#### WHAT YOU WILL DO
The expected answer is every line of the material that contains the word "assert".

#### EXERCISE DATA
(** C10, amended: the text stored for a leaf that spans several rows is
    the tail of the first row from the start column, followed by every
    row in between, followed by the head of the last row up to the end
    column, with nothing inserted between the pieces.  It therefore
    contains no line break and differs from the verbatim text of its span,
    which occurs in the source and contains one.  (The stored text may
    still occur verbatim somewhere else in the source.) *)
Theorem multiline_token_text (code : string) (index : Span) (token : string) :
  let code_lines := PyStr.split code in
  let '(r1, c1, (r2, c2)) := index in
  r1 < r2 →
  Utils.index_to_code_token index code_lines = Some token →
  ∃ first_line middle last_line verbatim,
    code_lines !! r1 = Some first_line
    ∧ middle = take (r2 - S r1) (drop (S r1) code_lines)
    ∧ length middle = r2 - S r1
    ∧ code_lines !! r2 = Some last_line
    ∧ token = PyStr.drop c1 first_line +:+ PyStr.join middle
              +:+ PyStr.take c2 last_line
    ∧ PyStr.mem PyStr.newline token = false
    ∧ source_text index code_lines = Some verbatim
    ∧ PyStr.occurs_in verbatim code
    ∧ PyStr.mem PyStr.newline verbatim = true
    ∧ token ≠ verbatim.
Proof.
  destruct index as [[r1 c1] [r2 c2]]. cbv zeta. intros Hlt.
  unfold Utils.index_to_code_token, source_text. cbn [fst snd].
  rewrite decide_False by lia.
  destruct (PyStr.split code !! r1) as [first_line|] eqn:Hfirst; [|done].
  cbn [mbind option_bind].
  destruct (mapM _ _) as [middle|] eqn:Hmid; [|done].
  cbn [mbind option_bind].
  destruct (PyStr.split code !! r2) as [last_line|] eqn:Hlast; [|done].
  cbn [mbind option_bind]. intros [= <-].
  pose proof (split_newline_free code) as Hfree.
  assert (Hfree' := Hfree). rewrite Forall_lookup in Hfree'.
  assert (Htoken : PyStr.mem PyStr.newline
            (PyStr.drop c1 first_line +:+ PyStr.join middle
             +:+ PyStr.take c2 last_line) = false).
  { rewrite !mem_app.
    rewrite (mem_drop _ _ _ (Hfree' _ _ Hfirst)).
    rewrite (mem_take _ _ _ (Hfree' _ _ Hlast)).
    rewrite mem_join; [done|].
    destruct (mapM_lookup_seq _ _ _ _ Hmid) as [-> _].
    by apply Forall_take, Forall_drop. }
  assert (Hverbatim : PyStr.mem PyStr.newline
            (PyStr.drop c1 first_line
             +:+ String PyStr.newline
                   (PyStr.join ((λ l, l +:+ String PyStr.newline EmptyString)
                                <$> middle)
                    +:+ PyStr.take c2 last_line)) = true).
  { rewrite mem_app. cbn [PyStr.mem]. rewrite Ascii.eqb_refl.
    by rewrite orb_true_r. }
  destruct (mapM_lookup_seq _ _ _ _ Hmid) as [Hmiddle Hlen].
  eexists first_line, middle, last_line, _.
  repeat split; try done.
  - assert (Hsrc : source_text (r1, c1, (r2, c2)) (PyStr.split code)
                   = Some (PyStr.drop c1 first_line
             +:+ String PyStr.newline
                   (PyStr.join ((λ l, l +:+ String PyStr.newline EmptyString)
                                <$> middle)
                    +:+ PyStr.take c2 last_line))).
    { unfold source_text. cbn [fst snd]. by rewrite Hfirst, Hmid, Hlast. }
    apply source_text_occurs in Hsrc; [|done].
    by rewrite join_lines_split in Hsrc.
  - intros Heq. rewrite Heq in Htoken. congruence.
Qed.

(** The theorem on the two-row string literal of [multiline_code]. *)
Lemma multiline_token_text_witness :
  ∃ first_line middle last_line verbatim,
    PyStr.split Examples.multiline_code !! 0 = Some first_line
    ∧ middle = take (1 - 1) (drop 1 (PyStr.split Examples.multiline_code))
    ∧ length middle = 1 - 1
    ∧ PyStr.split Examples.multiline_code !! 1 = Some last_line
    ∧ "'''ab'''" = PyStr.drop 4 first_line +:+ PyStr.join middle
                   +:+ PyStr.take 4 last_line
    ∧ PyStr.mem PyStr.newline "'''ab'''" = false
    ∧ source_text Examples.multiline_leaf
        (PyStr.split Examples.multiline_code) = Some verbatim
    ∧ PyStr.occurs_in verbatim Examples.multiline_code
    ∧ PyStr.mem PyStr.newline verbatim = true
    ∧ "'''ab'''" ≠ verbatim.
Proof.
  apply (multiline_token_text Examples.multiline_code
           Examples.multiline_leaf "'''ab'''"); [lia | reflexivity].
Defined.

(** ** The builder *)

(** Induction on a syntax tree, with the hypothesis for every child. *)
Lemma SyntaxNode_children_ind (P : SyntaxNode → Prop) :
  (∀ kind s e cs, Forall P cs → P (Node kind s e cs)) → ∀ n, P n.
Proof.
  intros Hnode. fix IH 1. intros [kind s e cs]. apply Hnode.
  induction cs as [|c cs IHcs]; constructor; [apply IH | apply IHcs].
Qed.

Section BuilderProperties.

Context (table : DFG.PatternTable) (index_to_code : TokenIndex).

Abbreviation analyses := (DFG.analyses table index_to_code).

#### RESPONSE BOX
  assert (Hfree' := Hfree). rewrite Forall_lookup in Hfree'.
  assert (Htoken : PyStr.mem PyStr.newline
  assert (Hverbatim : PyStr.mem PyStr.newline
  - assert (Hsrc : source_text (r1, c1, (r2, c2)) (PyStr.split code)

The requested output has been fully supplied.